Hello. I'm so sorry to make you come around the room for the very first question. My name is Casey McConnell. I'm a student here at the Div School. Thank you so much for this, Professor Puri. My question, thinking about technology and the idea of spectacle, and thinking about the various ways that technology has come through here, the photograph, the photographer's studio, fire as like with different technological valences throughout history.

I'm wondering if the presence of technology is kind of enhancing the spectacle of death, or if death in itself is so spectacular that technology can only transmit it. And I'm wondering if you have kind of thoughts on that issue.

Casey, that's a great question. How would we like to do this? If there are other questions, I can take a few together.

That's a great idea.

Because I'd love-- OK, great. Because I'd love to hear from more people. And they don't have to be also-- and this is me being just completely my self-interest. They don't have to be questions. They can be thoughts. They can be comments. Whatever you have to share, I'm open to hearing.

OK.

Thank you. It just hit me. Do the practices of the funeral rites in the cremation in British Columbia, for me they were so different looking than what happens in India. Did they create in any time, in any way a break or a change in the way that the Sikh or the Hindu community felt about their funerary rites? Because it's in a completely different environment.

To me, it was actually strange looking, and I didn't know how it affected them, as opposed to doing it in their own country, where everything would be familiar and the remains of the person would be put with the remains of other people in the community, where this was a strange, a different place.

Thank you for that.

I'm delighted to see another scholar work on death and religion. I work on contemporary ancestral rituals in the Chinese context, and especially actually death-related rituals. So it's really delight. I'm just so glad you're working on this project. I have two thoughts. The first is the economics of the funerals for the migrants. Pyres can be expensive. Cemetery plots can be expensive.

People say in China today they cannot afford to die, because the cemetery's plots are so insanely expensive. So what were the economics of the migrants? So that's my first factual question. The second is more of an associative thought, which is that in the-- when you showed me that picture, you know the picture that came to my mind was The Funeral of Shelley, the painting, late 19th century painting, because Shelley famous was burned on the pyre by the sea. That's a famous image.

So it seems that Victorians had a kind of a fascination with pagan pyre. And for them, it's more Greek than anything else. So I wonder if there's any connection between this interest in pagan pyre in general, these imagination paintings of Greek pyre burning that would be hanging in living rooms. What's the fascination, and then how does that connect or not connect with the images you're looking at?

Thank you so much. Shall I get started with these, and then as more thoughts and associations and comments come to mind? Casey, thank you so much. I think that's a really interesting question about how death gets rendered spectacle or out of the ordinary and the role of technology in terms of being able to do that. And I think it's, I think there is something there in terms of the sort of the mediated forms of technology, right?

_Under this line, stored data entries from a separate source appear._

Lemma append_attribute_Ok message kind payload message' :
  append_attribute message kind payload = Ok message' ->
  message' = message ++ attribute_bytes kind payload /\ 4 + zlen payload <= U16_MAX.
Proof.
  unfold append_attribute. intros Hok.
  apply bind_Ok_inv in Hok as (n & Hn & Hok). apply ok_or_Ok, u64_checked_add_Some in Hn as [-> Hn].
  pose proof (zlen_nonneg payload).
  apply seq_Ok in Hok as [Hlen Hok]. apply ensure_Ok, Z.leb_le in Hlen.
  rewrite align4_spec in Hok by (unfold U16_MAX, U64_MAX in *; lia).
  cbn [mbind Result_bind] in Hok.
  apply bind_Ok_inv in Hok as (p & Hp & Hok). apply ok_or_Ok, u64_checked_add_Some in Hp as [-> _].
  injection Hok as <-. split; [|done]. unfold attribute_bytes. rewrite <-!app_assoc.
  do 4 f_equal. f_equal. lia.
Qed.

Lemma append_attributes_Ok attrs : forall message message',
  append_attributes message attrs = Ok message' ->
  message' = message ++ concat ((fun a => attribute_bytes a.1 a.2) <$> attrs)
  /\ Forall (fun a => 4 + zlen a.2 <= U16_MAX) attrs.
Proof.
  induction attrs as [|[k v] attrs IH]; intros m m'; cbn [append_attributes].
  - intros [= ->]. by rewrite app_nil_r.
  - intros Hm. apply bind_Ok_inv in Hm as (m1 & [-> Hl]%append_attribute_Ok & Hm).
    apply IH in Hm as [-> Hall]. split; [by rewrite <-app_assoc|by constructor].
Qed.

Lemma zlen_ne_bytes w v : zlen (ne_bytes w v) = Z.of_nat w.
Proof. unfold zlen. by rewrite ne_bytes_length. Qed.

Lemma zlen_replicate {A} n (x : A) : 0 <= n -> zlen (replicate (Z.to_nat n) x) = n.
Proof. intros. unfold zlen. rewrite length_replicate. lia. Qed.

Lemma attribute_bytes_length kind payload :
  zlen (attribute_bytes kind payload)
  = 4 + zlen payload + (- (4 + zlen payload)) mod 4.
Proof.
  unfold attribute_bytes. pose proof (Z.mod_pos_bound (- (4 + zlen payload)) 4 ltac:(lia)).
  rewrite !zlen_app, !zlen_ne_bytes, zlen_replicate by lia. lia.
Qed.

Lemma two_bytes v : 0 <= v <= U16_MAX -> exists x y, ne_bytes 2 v = [x; y] /\ from_ne_bytes [x; y] = v.
Proof.
  intros Hv. pose proof (ne_bytes_length 2 v) as Hl. pose proof (from_ne_bytes_ne 2 v) as Hf.
  destruct (ne_bytes 2 v) as [|x [|y [|]]]; try done. exists x, y. split; [done|].
  rewrite Hf. apply Z.mod_small. unfold U16_MAX in Hv. lia.
Qed.

Lemma slice_middle (pre mid post : Bytes) :
  slice (pre ++ mid ++ post) (zlen pre) (zlen pre + zlen mid) = Ok mid.
Proof.
  unfold slice. rewrite !zlen_app. pose proof (zlen_nonneg mid). pose proof (zlen_nonneg post).
  rewrite (proj2 (Z.leb_le _ (zlen pre + zlen mid))), (proj2 (Z.leb_le (zlen pre + zlen mid) _)) by lia.
  cbn [andb]. f_equal. unfold zlen. rewrite Nat2Z.id, drop_app_length.
  replace (Z.to_nat _) with (length mid) by lia. by rewrite take_app_length.
Qed.

Lemma aligned_step_fits n r :
  0 <= n -> n + 3 <= U64_MAX -> n + (- n) mod 4 <= r ->
  aligned_step n r = Some (n + (- n) mod 4).
Proof.
  intros Hn Hm Hr. unfold aligned_step. rewrite align4_spec by done.
  by rewrite (proj2 (Z.leb_le _ r)).
Qed.

Lemma Attributes_next_bytes pre kind payload post :
  0 <= kind < 0x4000 -> 4 + zlen payload <= U16_MAX ->
  Attributes_next (pre ++ attribute_bytes kind payload ++ post) (zlen pre)
  = (Some (Ok (mkAttribute kind payload)), zlen pre + zlen (attribute_bytes kind payload)).
Proof.
  intros Hk Hp. pose proof (zlen_nonneg payload). pose proof (zlen_nonneg post).
  pose proof (attribute_bytes_length kind payload) as Hal.
  pose proof (Z.mod_pos_bound (- (4 + zlen payload)) 4 ltac:(lia)) as Hmod.
  unfold Attributes_next. rewrite !zlen_app.
  rewrite (proj2 (Z.eqb_neq (zlen pre) _)), (proj2 (Z.ltb_ge _ (zlen pre))) by lia.
  replace (drop (Z.to_nat (zlen pre)) (pre ++ attribute_bytes kind payload ++ post))
    with (attribute_bytes kind payload ++ post) by (unfold zlen; by rewrite Nat2Z.id, drop_app_length).
  rewrite zlen_app, (proj2 (Z.ltb_ge _ ATTRIBUTE_HEADER_BYTES)) by lia.
  rewrite Hal. unfold attribute_bytes. unfold U16_MAX in Hp.
  destruct (two_bytes (4 + zlen payload)) as (x & y & -> & Hxy); [unfold U16_MAX; lia|].
  destruct (two_bytes kind) as (z & w & -> & Hzw); [unfold U16_MAX; lia|].
  cbn [app]. set (rest := payload ++ _).
  change (index (x :: y :: z :: w :: rest ++ post) 0) with (@Ok ParseError Z x).
  change (index (x :: y :: z :: w :: rest ++ post) 1) with (@Ok ParseError Z y).
  change (index (x :: y :: z :: w :: rest ++ post) 2) with (@Ok ParseError Z z).
  change (index (x :: y :: z :: w :: rest ++ post) 3) with (@Ok ParseError Z w).
  cbn [mbind Result_bind mret Result_ret]. unfold rest.
  rewrite Hxy, Hzw. change 0x3fff with (Z.ones 14). rewrite Z.land_ones by lia.
  rewrite (Z.mod_small kind) by (change (2 ^ 14) with 0x4000; lia).
  rewrite (proj2 (Z.ltb_ge (4 + zlen payload) 4)), (proj2 (Z.ltb_ge _ (4 + zlen payload))) by lia.
  cbn [orb]. rewrite aligned_step_fits by (unfold U64_MAX; lia).
  rewrite <-app_assoc.
  pose proof (slice_middle [x; y; z; w] payload
    (replicate (Z.to_nat ((- (4 + zlen payload)) mod 4)) 0 ++ post)) as Hs.
  change (zlen [x; y; z; w]) with 4 in Hs. cbn [app] in Hs. rewrite Hs. done.
Qed.

Lemma collect_attributes attrs : forall pre fuel,
  Forall (fun a => 0 <= a.1 < 0x4000 /\ 4 + zlen a.2 <= U16_MAX) attrs ->
  (length attrs < fuel)%nat ->
  collect (Attributes_next (pre ++ concat ((fun a => attribute_bytes a.1 a.2) <$> attrs)))
    fuel (zlen pre) = (fun a => Ok (mkAttribute a.1 a.2)) <$> attrs.
Proof.
  induction attrs as [|[k v] attrs IH]; intros pre [|fuel] Hall Hf; simpl in Hf; try lia.
  - cbn [collect]. rewrite app_nil_r. by rewrite (proj1 (Attributes_well_behaved pre)).
  - apply Forall_cons in Hall as [[Hk Hv] Hall]. rewrite !fmap_cons. cbn [concat collect fst snd].
    rewrite Attributes_next_bytes by done. f_equal.
    rewrite app_assoc, <-zlen_app. apply IH; [done|lia].
Qed.
End RoundTrip.

Section Claims.
Context `{Target}.

Lemma four_bytes v :
  0 <= v <= U32_MAX -> exists a b c d, ne_bytes 4 v = [a; b; c; d] /\ from_ne_bytes [a; b; c; d] = v.
Proof.
  intros Hv. pose proof (ne_bytes_length 4 v) as Hl. pose proof (from_ne_bytes_ne 4 v) as Hf.
  destruct (ne_bytes 4 v) as [|a [|b [|c [|d [|]]]]]; try done. exists a, b, c, d.
  split; [done|]. rewrite Hf. apply Z.mod_small. unfold U32_MAX in Hv. lia.
Qed.

(** The header of [build_message] is read back, and the message ends with the
    buffer. *)
Lemma messages_single t f s payload :
  0 <= t <= U16_MAX -> 0 <= s <= U32_MAX -> 16 + zlen payload <= U32_MAX ->
  messages (ne_bytes 4 (16 + zlen payload) ++ ne_bytes 2 t ++ ne_bytes 2 f ++ ne_bytes 4 s
            ++ ne_bytes 4 0 ++ payload) = [Ok (mkMessage t s payload)].
Proof.
  intros Ht Hs Hp. pose proof (zlen_nonneg payload) as Hn. set (bytes := _ ++ _).
  assert (Hlen : zlen bytes = 16 + zlen payload).
  { unfold bytes. rewrite !zlen_app, !zlen_ne_bytes. lia. }
  enough (Hnext : NetlinkMessages_next bytes 0
    = (Some (Ok (mkMessage t s payload)), zlen bytes)).
  { unfold messages. cbn [collect]. rewrite Hnext. f_equal.
    destruct (length bytes) as [|n]; [done|]. cbn [collect].
    by rewrite (proj1 (Messages_well_behaved bytes)). }
  unfold NetlinkMessages_next. rewrite Hlen.
  rewrite (proj2 (Z.eqb_neq 0 _)), (proj2 (Z.ltb_ge _ 0)) by lia.
  change (Z.to_nat 0) with O. rewrite drop_0, Hlen.
  rewrite (proj2 (Z.ltb_ge _ NETLINK_HEADER_BYTES)) by lia.
  unfold bytes. clear Hlen bytes.
  destruct (four_bytes (16 + zlen payload)) as (l0 & l1 & l2 & l3 & -> & Hl); [lia|].
  destruct (two_bytes t) as (t0 & t1 & -> & Hty); [lia|].
  destruct (four_bytes s) as (s0 & s1 & s2 & s3 & -> & Hsq); [lia|].
  destruct (four_bytes 0) as (z0 & z1 & z2 & z3 & -> & _); [unfold U32_MAX; lia|].
  pose proof (ne_bytes_length 2 f) as Hf.
  destruct (ne_bytes 2 f) as [|f0 [|f1 [|]]]; try done. clear Hf. cbn [app take].
  rewrite Hl.
  rewrite (proj2 (Z.leb_le 16 _)), (proj2 (Z.leb_le (16 + _) _)) by lia. cbn [andb negb].
  set (bytes := l0 :: _).
  destruct (aligned_step (16 + zlen payload) (16 + zlen payload)) as [a|] eqn:Ea.
  2: { unfold aligned_step in Ea. rewrite align4_spec, Z.eqb_refl in Ea
         by (unfold U32_MAX, U64_MAX in *; lia). by case_match. }
  apply aligned_step_bounds in Ea; [|lia]. replace a with (16 + zlen payload) by lia.
  change (index bytes 4) with (@Ok ParseError Z t0).
  change (index bytes 5) with (@Ok ParseError Z t1).
  change (index bytes 8) with (@Ok ParseError Z s0).
  change (index bytes 9) with (@Ok ParseError Z s1).
  change (index bytes 10) with (@Ok ParseError Z s2).
  change (index bytes 11) with (@Ok ParseError Z s3).
  cbn [mbind Result_bind]. rewrite Hty, Hsq.
  pose proof (slice_middle [l0; l1; l2; l3; t0; t1; f0; f1; s0; s1; s2; s3; z0; z1; z2; z3]
    payload []) as Hsl. rewrite app_nil_r in Hsl.
  change (zlen [l0; l1; l2; l3; t0; t1; f0; f1; s0; s1; s2; s3; z0; z1; z2; z3]) with 16 in Hsl.
  change (_ ++ payload) with bytes in Hsl. by rewrite Hsl.
Qed.

Lemma skip_header (a b c d : Z) (body : Bytes) :
  drop (Z.to_nat NFGENMSG_BYTES) (([a; b] ++ [c; d]) ++ body) = body.
Proof. reflexivity. Qed.

Lemma attributes_concat attrs :
  Forall (fun a => 0 <= a.1 < 0x4000 /\ 4 + zlen a.2 <= U16_MAX) attrs ->
  attributes (concat ((fun a => attribute_bytes a.1 a.2) <$> attrs))
  = (fun a => Ok (mkAttribute a.1 a.2)) <$> attrs.
Proof.
  intros Hall. unfold attributes. set (body := concat _).
  pose proof (collect_attributes attrs [] (S (length body)) Hall) as Hc.
  rewrite app_nil_l in Hc. fold body in Hc. change (zlen (A := Z) []) with 0 in Hc. apply Hc.
  unfold body. clear. induction attrs as [|[k v] attrs IH]; [simpl; lia|].
  rewrite fmap_cons. cbn [concat length]. rewrite length_app. unfold attribute_bytes at 1.
  rewrite !length_app, ne_bytes_length. simpl in *. lia.
Qed.

(** Any datagram at all can be walked: neither iterator ever fails a
    bounds check, an item is either a slice of the datagram or an error, an
    error ends the iteration, and the walk is finite (giving the iterators
    more steps than there are bytes adds nothing). *)
Theorem netlink_iteration_is_total bytes :
  Forall (item_ok bytes msg_payload) (messages bytes)
  /\ Forall (item_ok bytes attr_payload) (attributes bytes)
  /\ (forall before e after, messages bytes = before ++ Err e :: after -> after = [])
  /\ (forall before e after, attributes bytes = before ++ Err e :: after -> after = [])
  /\ forall fuel, (length bytes < fuel)%nat ->
     collect (NetlinkMessages_next bytes) fuel 0 = messages bytes
     /\ collect (Attributes_next bytes) fuel 0 = attributes bytes.
Proof.
  pose proof (zlen_nonneg bytes). unfold messages, attributes. split_and!.
  - apply collect_items; [apply Messages_well_behaved|lia].
  - apply collect_items; [apply Attributes_well_behaved|lia].
  - intros. eapply collect_error_last; [apply Messages_well_behaved| |done]; lia.
  - intros. eapply collect_error_last; [apply Attributes_well_behaved| |done]; lia.
  - unfold zlen in *. intros fuel Hf. split.
    + eapply collect_fuel; [apply Messages_well_behaved|unfold zlen; lia..].
    + eapply collect_fuel; [apply Attributes_well_behaved|unfold zlen; lia..].
Qed.

(** A message that [build_message] produces is read back as one message
    with its type, sequence number and attributes, on little- and big-endian
    targets, whatever the attribute payloads are. *)
Theorem netlink_round_trip t flags s family resource_id attrs bytes :
  0 <= t <= U16_MAX -> 0 <= s <= U32_MAX -> Forall (fun a => 0 <= a.1 < 0x4000) attrs ->
  build_message t flags s family resource_id attrs = Ok bytes ->
  exists payload, messages bytes = [Ok (mkMessage t s payload)]
  /\ attributes (drop (Z.to_nat NFGENMSG_BYTES) payload)
     = (fun a => Ok (mkAttribute a.1 a.2)) <$> attrs.
Proof.
  intros Ht Hs Hk Hb. unfold build_message in Hb.
  apply bind_Ok_inv in Hb as (payload & [Hpay Hall]%append_attributes_Ok & Hb).
  apply bind_Ok_inv in Hb as (n & Hn & Hb). apply ok_or_Ok, u64_checked_add_Some in Hn as [-> _].
  apply seq_Ok in Hb as [Hl%ensure_Ok%Z.leb_le Hb]. injection Hb as <-.
  exists payload.
  split; [exact (messages_single t flags s payload Ht Hs Hl)|]. rewrite Hpay.
  pose proof (be_bytes_length 2 resource_id) as Hr.
  destruct (be_bytes 2 resource_id) as [|r0 [|r1 [|]]]; try done.
  rewrite skip_header. apply attributes_concat. apply Forall_forall. intros a Ha.
  rewrite Forall_forall in Hk, Hall. auto.
Qed.
End Claims.

Definition sample_attributes : list (Z * list Z) :=
  [(NFQA_VERDICT_HDR, be_bytes 4 NF_ACCEPT ++ be_bytes 4 77); (NFQA_MARK, be_bytes 4 5)].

And so in a sense, even in a sense, this project becomes part of that, the reproduction of a certain kind of spectacle, right? Even as it is trying to sort of intervene in there. And so the photographs and the fact that we have them as the traces of what happened, that technology is serving that function of both transmitting as well as sort of amplifying, making something into the extraordinary.

And I think in terms of the technology of fire I think calls for a much more ambivalent reading, because just in that moment, fire is both necessary but also something that can be incredibly devastating, right? So there is a reliance on that, but at the same time, it can also have some sort of deadly effects.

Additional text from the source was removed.